If you keep all the log events in then you get a tree with very similar figures. The main difference being that you and see the ENTRY/EXIT pairs.

Real World example

Have a look at the Apex CPU time limit exceeded in tidy trigger pattern question on the Salesforce StackExchange without skipping down to the answer (NO CHEATING). Grab the apex log they attached and try and figure out what the likely cause of the CPU limit exception is.

Read on when you've figured it out...

Here's what I can tell you from the log timeline.

Notice the recurring pattern of red (before update triggers), green (validation), orange (after update triggers), and purple (workflow). As per the question they are updating 2956 Account records. So the records are processed in batches of 200. You can also see where the skipped log section is (exclamation mark about 3/4 away along) and the FATAL_ERRORs at the end of the log.

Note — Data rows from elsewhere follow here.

Section compact.
Context `{EX : parts_exchange} `{!parts_exchange_laws EX} (d : dtype) (lngn : parts (list Z)).
Context (Hpos : Forall (Forall (Forall (fun g => 1 <= g))) lngn) (Hmax : foldr Z.max 0 (all_numbers lngn) <= iinfo_max d) (Hcount : zlen (remove_dups (all_numbers lngn)) <= iinfo_max Prelude.I4) (Hne : lngn <> []).
Context (dns : list Z) (Hd : ptb_distri lngn = scan 0 dns) (Hlen : length dns = length lngn) (Hdns : Forall (fun n => 0 <= n) dns) (Hsum : zsum dns = foldr Z.max 0 (all_numbers lngn)).

Definition given_in (r : nat) : list Z := filter (fun g => g ∈ all_numbers lngn) (arange (bound dns r + 1) (bound dns (S r) + 1)).
Definition number (g : Z) : Z := zlen (filter (fun x => x ∈ all_numbers lngn) (arange 1 (g + 1))).

Lemma numbers_bounded g : g ∈ all_numbers lngn -> 1 <= g <= zsum dns.
Proof using All.
  intros Hg. split.
  - unfold all_numbers in Hg. apply elem_of_concat in Hg as (l & Hl & Hg). apply elem_of_concat in Hl as (z & Hz & Hl).
    rewrite Forall_forall in Hpos. specialize (Hpos z Hz). rewrite Forall_forall in Hpos. specialize (Hpos l Hl). rewrite Forall_forall in Hpos. by apply Hpos.
  - rewrite Hsum. clear -Hg. induction Hg as [|g x l Hg IH]; cbn; lia.
Qed.
Lemma numbers_in_range : in_range (zsum dns) lngn.
Proof using All.
  unfold in_range. rewrite !Forall_forall. intros z Hz. rewrite Forall_forall. intros l Hl. rewrite Forall_forall. intros g Hg. apply numbers_bounded. unfold all_numbers. apply elem_of_concat. exists l. split; [|done]. apply elem_of_concat. eauto.
Qed.
Lemma rank_number g : g <= zsum dns -> rank_among (all_numbers lngn) g = number g.
Proof using All.
  intros Hg. unfold rank_among, number. unfold zlen. f_equal. apply Permutation_length, NoDup_Permutation; [apply NoDup_filter, NoDup_remove_dups|apply NoDup_filter, PointRange.NoDup_arange|].
  intros x. rewrite !list_elem_of_filter, elem_of_remove_dups, elem_of_arange. split; [intros [Hx Hin]; pose proof (numbers_bounded x Hin); split; [done|lia]|intros [Hin Hx]; split; [lia|done]].
Qed.
Lemma block_numbers : ptb_numbers (scan 0 dns) lngn = map given_in (seq 0 (length dns)).
Proof using All. apply numbers_exact; [done..|apply numbers_in_range]. Qed.
Lemma filter_intervals r : (r <= length dns)%nat -> concat (map given_in (seq 0 r)) = filter (fun g => g ∈ all_numbers lngn) (arange 1 (bound dns r + 1)).
Proof using All.
  induction r as [|r IH]; intros Hr; [by rewrite (arange_nil 1 _) by (unfold bound; rewrite take_0; cbn; lia)|]. rewrite seq_S, map_app, concat_app, IH by lia. cbn [map concat Nat.add]. rewrite app_nil_r. unfold given_in. rewrite <- filter_app. f_equal. pose proof (bound_range dns r Hdns). pose proof (bound_mono dns r Hdns). rewrite <- arange_app by lia. done.
Qed.
Lemma offsets_number r : (r <= length dns)%nat -> bound (map zlen (map given_in (seq 0 (length dns)))) r = number (bound dns r).
Proof using All.
  intros Hr. unfold number. rewrite <- filter_intervals by done. unfold bound at 1. rewrite !firstn_map. rewrite (take_seq 0 (length dns) r). replace (r `min` length dns)%nat with r by lia.
  generalize (seq 0 r). clear. intros l. induction l as [|x l IH]; [done|]. cbn [map concat]. by rewrite zsum_cons, zlen_app, IH.
Qed.
(** A computation of each rank with its number. *)
Lemma mapM_numbered {A B} (f : nat -> A) (g : nat * A -> py B) (h : nat -> B) n : (forall r, (r < n)%nat -> g (r, f r) = Ret (h r)) -> mapM g (imap pair (map f (seq 0 n))) = Ret (map h (seq 0 n)).
Proof using Type.
  clear. intros Hg. apply py_mapM_lookup; [by rewrite length_imap, !length_map|]. intros i x y Hx Hy. destruct (decide (i < n)%nat) as [Hi|Hi]; [|rewrite lookup_ge_None_2 in Hy by (rewrite length_map, length_seq; lia); done].
  rewrite list_lookup_imap, map_seq_lookup in Hx by done. rewrite map_seq_lookup in Hy by done. injection Hx as <-. injection Hy as <-. by apply Hg.
Qed.
Lemma scan_get r : (r <= length dns)%nat -> py_get (scan 0 dns) (Z.of_nat r) = Ret (bound dns r).
Proof using Type. clear. intros Hr. apply py_get_lookup. by rewrite scan_lookup. Qed.
Lemma scan_get_next r : (r < length dns)%nat -> py_get (scan 0 dns) (Z.of_nat r + 1) = Ret (bound dns (S r)).
Proof using Type. clear. intros Hr. replace (Z.of_nat r + 1) with (Z.of_nat (S r)) by lia. by apply scan_get. Qed.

If you then look at one of those batches in the tree view I can see that the triggers themselves are relatively quick and the longest duration from any of the code units is for the workflow. Definitely the smoking gun to investigate first.

I like to think that the combination of the timeline and treeview made isolating the problem much easier. Especially considering the Developer Console wasn't available in this case.

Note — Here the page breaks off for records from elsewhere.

(** ** Joins *)

Lemma split_two l acc : "/"%char ∈ l -> (2 <= length (split_chars "/"%char acc l))%nat.
Proof.
  revert acc. induction l as [|c l IH]; intros acc Hin; [by apply elem_of_nil in Hin|]. cbn [split_chars]. case_bool_decide as Hc.
  - cbn [length]. assert (forall a m, (1 <= length (split_chars "/"%char a m))%nat); [|specialize (H [] l); lia]. clear. intros a m. revert a. induction m as [|c m IH]; intros a; [done|]. cbn. case_bool_decide; [cbn; lia|apply IH].
  - apply IH. apply elem_of_cons in Hin as [E|Hin]; [by subst|done].
Qed.
Lemma donor_path_deep base s tree r : ref_of_path tree (donor_path base s) = Some r -> (2 <= length r)%nat.
Proof.
  intros Hr. assert (Hs : "/"%char ∈ String.list_ascii_of_string (donor_path base s)).
  { unfold donor_path. destruct (has_slash s) eqn:E; [by apply bool_decide_eq_true in E|]. rewrite !Conventions.chars_app. cbn. set_solver. }
  unfold ref_of_path in Hr. case_bool_decide as Hp; [by rewrite Hp in Hs; apply elem_of_nil in Hs|].
  assert (Hn : forall names n r', ref_of_names n names = Some r' -> length r' = length names).
  { clear. induction names as [|nm names IH]; intros n r' E; [by injection E as <-|]. cbn [ref_of_names] in E. destruct (find_child _ _) as [i|]; [|done]. destruct (get_children n !! i) as [c|]; [|done].
    destruct (ref_of_names c names) as [r0|] eqn:Er; [|done]. injection E as <-. cbn. f_equal. by eapply IH. }
  rewrite (Hn _ _ _ Hr). unfold py_split. rewrite length_fmap. by apply split_two.
Qed.

Section keep.
Context `{ArrayEqual} (to_float32 : Z -> Z) (astype : cgns_type -> cgns_type -> Z -> Z) (d : dtype) (version i_rank n_rank : Z).

Lemma keeps_update_head name label v children : keeps 0 (fun n => let '(n', r) := update_child to_float32 n name label v children in (n', _ ← r; Ret ())).
Proof using Type.
  intros [nm pv cs pl]. pose proof (update_child_cases to_float32 nm pv cs pl name label v children) as Hc. cbn zeta in Hc.
  destruct (update_child _ _ _ _ _ _) as [p' r]. cbn [fst]. by destruct Hc as [->|[(i & c & c' & _ & _ & _ & ->)|(c' & _ & ->)]].
Qed.
Lemma keeps_update_points loc pl_idx : keeps 0 (update_points to_float32 loc pl_idx).
Proof using Type.
  unfold update_points. intros gc. apply (keeps_bind 0 (if StoU.contains "FaceCenter" loc then _ else mret ())); [|intros; apply keeps_head_on_first]. case_match; [apply keeps_update_head|apply keeps_ret].
Qed.
Lemma keeps_update_opposite k base path pl pl_idx refs n : Forall (fun r : ref => (k <= length r)%nat) refs -> same_to k n (update_opposite to_float32 base path pl pl_idx refs n).1.
Proof using Type.
  intros Hr. induction Hr as [|r refs Hr _ IH]; [apply same_to_refl|]. cbn [update_opposite]. destruct (_ ← of_option _ _; _) as [[]|e]; [|done|apply same_to_refl].
  apply (keeps_edit_at 0); [lia|apply keeps_head_on_first].
Qed.
Lemma refs_below label n : with_label label n = false -> Forall (fun r : ref => (1 <= length r)%nat) (refs_labelled label n).
Proof using Type.
  intros Hl. enough (G : forall k, k = 1%nat -> Forall (fun r : ref => (k <= length r)%nat) (refs_labelled label n)) by (by apply G). intros k Hk. unfold refs_labelled. destruct n as [nm v cs l]. cbn [shallow_refs]. rewrite Hl.
  generalize 0%nat. clear -Hk. induction cs as [|c cs IH]; intros i; [constructor|]. apply Forall_app. split; [|apply IH]. apply Forall_forall. intros r (r' & -> & _)%list_elem_of_fmap. cbn. lia.
Qed.
(** The search of the code finds the nodes at these places. *)
Lemma shallow_search p fuel n : (Parsers.size n <= fuel)%nat -> p n = false -> Parsers.ShallowNodesIterator__dfs (fun l => l) p fuel n = Ret (omap (node_at n) (shallow_refs p n)).
Proof using Type.
  revert n. induction fuel as [|fuel IH]; intros n Hf Hp; [pose proof (Parsers.size_pos n); lia|]. destruct n as [nm v cs l]. cbn [Parsers.ShallowNodesIterator__dfs shallow_refs get_children]. rewrite Hp.
  assert (Hs : (sum_list_with Parsers.size cs <= fuel)%nat) by (cbn in Hf; lia). clear Hf Hp.
  assert (G : forall i (pre : list node), length pre = i -> (fix loop (children : list node) : py (list node) := match children with [] => Ret [] | child :: rest => sub ← (if p child then Ret [child] else Parsers.ShallowNodesIterator__dfs (fun l => l) p fuel child); others ← loop rest; Ret (sub ++ others) end) cs =
    Ret (omap (node_at (Node nm v (pre ++ cs) l)) ((fix go (i : nat) (l : list node) : list ref := match l with [] => [] | c :: l' => map (cons i) (shallow_refs p c) ++ go (S i) l' end) i cs))); [|by apply (G 0%nat [])].
  induction cs as [|c cs IHc]; intros i pre Hi; [done|]. cbn [sum_list_with] in Hs.
  assert (Hc : (if p c then Ret [c] else Parsers.ShallowNodesIterator__dfs (fun l => l) p fuel c) = Ret (omap (node_at c) (shallow_refs p c))).
  { destruct (p c) eqn:Ec; [destruct c as [cn cv cc cl]; cbn [shallow_refs]; by rewrite Ec|]. apply IH; [lia|done]. }
  rewrite Hc. cbn [mbind py_bind]. rewrite (IHc ltac:(lia) (S i) (pre ++ [c])) by (rewrite length_app; cbn; lia). cbn [mbind py_bind]. rewrite <- app_assoc. cbn [app]. rewrite omap_app. do 2 f_equal.
  clear -Hi. induction (shallow_refs p c) as [|r rs IH]; [done|]. cbn [map omap list_omap node_at get_children]. rewrite lookup_app_r, Hi, Nat.sub_diag by lia. cbn [lookup list_lookup]. by rewrite IH.
Qed.
Lemma opposite_search n : with_label "GridConnectivity_t" n = false -> get_nodes_from_predicates n (QsPath "GridConnectivity_t") no_kw = Ret (Nodes (omap (node_at n) (refs_labelled "GridConnectivity_t" n))).
Proof using Type.
  intros Hl. assert (Hs : Parsers.ShallowNodesIterator_dfs (fun l => l) (with_label "GridConnectivity_t") n = Ret (omap (node_at n) (refs_labelled "GridConnectivity_t" n))).
  { unfold Parsers.ShallowNodesIterator_dfs. rewrite (shallow_search _ _ n) by done. cbn [mbind py_bind]. by rewrite Hl. }
  unfold get_nodes_from_predicates. assert (Ha : auto_predicates (QsPath "GridConnectivity_t") = Ret [APred (with_label "GridConnectivity_t")]) by done. rewrite Ha. cbn [mbind py_bind].
  change ((match Nodes <$> Parsers.ShallowNodesIterator_dfs (fun l => l) (with_label "GridConnectivity_t") n with
           | Ret r => (MkNodesWalkers n [APred (with_label "GridConnectivity_t")] (with_caching true no_kw) false r, Ret r)
           | Raise e => (NodesWalkers_init n [APred (with_label "GridConnectivity_t")] (with_caching true no_kw), Raise e) end).2 = Ret (Nodes (omap (node_at n) (refs_labelled "GridConnectivity_t" n)))).
  by rewrite Hs.
Qed.
Lemma keeps_hybrid sizes base path r : (3 <= length r)%nat -> keeps 3 (convert_hybrid to_float32 sizes base path r).
Proof using Type.
  intros Hr. unfold convert_hybrid. apply keeps_bind; [auto with keeps|]. intros gc. apply keeps_bind; [auto with keeps|]. intros [|]; [|auto with keeps].
  intros n. unfold mbind, st_bind, reading, st_lift. destruct (GridConnectivity_ZoneDonorPath gc base) as [p|] eqn:Ep; [|apply same_to_refl].
  destruct (ref_of_path n p) as [opp|] eqn:Eo; [|apply same_to_refl]. cbn [of_option].
  destruct (node_at n opp) as [oz|] eqn:Ez; [|apply same_to_refl]. cbn [of_option mbind py_bind]. destruct (Zone_Type oz) as [kind|] eqn:Ek; [|apply same_to_refl].
  destruct (is_text kind "Unstructured"); [|apply same_to_refl]. repeat (match goal with |- context [match ?x with Ret _ => _ | Raise _ => _ end] => destruct x; [|apply same_to_refl] end).
  pose proof (keeps_edit_at 0 3 r _ ltac:(lia) (keeps_update_points a (row_array (a_type a0) a4)) n) as Hu.
  destruct (edit_at r _ n) as [n1 [[]|e]]; [|done]. cbn [fst] in Hu. eapply same_to_trans; [exact Hu|].
  assert (H2 : (2 <= length opp)%nat).
  { unfold GridConnectivity_ZoneDonorPath, check_in_labels in Ep. case_bool_decide; [|done]. destruct (get_value gc false) as [[|[s|]]|]; try done. injection Ep as <-. by eapply donor_path_deep. }
  destruct (decide (length opp = 2%nat)) as [E2|N2].
  - assert (E3 : 3%nat = (length opp + 1)%nat) by lia. rewrite E3. apply same_above_add, edit_at_rel; [apply same_to_refl|]. intros c Hc. apply keeps_update_opposite, refs_below.
    pose proof (same_node_at 3 _ _ _ opp Hu ltac:(lia)) as Hl. rewrite Ez, Hc in Hl. apply same_to_head in Hl as (_ & _ & Hl). unfold with_label, match_label, match_str_label. rewrite <- Hl.
    unfold Zone_Type, check_is_label in Ek. case_bool_decide as Hz; [|done]. by rewrite Hz.
  - apply (keeps_edit_at 0); [lia|]. intros c. apply keeps_update_opposite, Forall_forall. intros; lia.
Qed.
Lemma keeps_rm p : keeps 0 (rm_where p).
Proof using Type. apply keeps_head_of. intros. by eexists. Qed.
Lemma keeps_extend l : keeps 0 (extend_children l).
Proof using Type. apply keeps_head_of. intros. by eexists. Qed.
Lemma keeps_zone_gc subset_loc sizes base path n_vtx t r : length r = 3%nat -> keeps 3 (convert_zone_gc to_float32 d i_rank n_rank subset_loc sizes base path n_vtx t r).
Proof using Type.
  intros Hr. unfold convert_zone_gc. keeping.
  - apply keeps_hybrid. rewrite length_app. lia.
  - apply (keeps_edit_at 0); [lia|]. apply keeps_bind; [apply keeps_rm|intros]. apply keeps_bind; [apply keeps_rm|intros]. apply keeps_extend.
Qed.
Lemma keeps_face_distribution : keeps 1 rm_face_distribution.
Proof using Type. unfold rm_face_distribution. keeping. apply keeps_on_first, keeps_head_of. intros. by eexists. Qed.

The forward looking statements

It's still very much a work in progress.

The biggest thing that stands out to me at the moment is the color coding for events. I want similar events to have similar colors. Important events to stand out and less important events to fade away. The CODE_UNIT color categories not to conflict with the event colors. This is a tricky thing to do when you struggle to name more than the standard 16 colors supported with the Windows VGA palette

The accuracy of the duration measurements is important. In the current 3.5 release the elapsed times were all converted to C# Timespans, which lacked the nanosecond accuracy. In the next release I'll do all the calculations from the raw nanoseconds and convert to Timespans only when needed for display.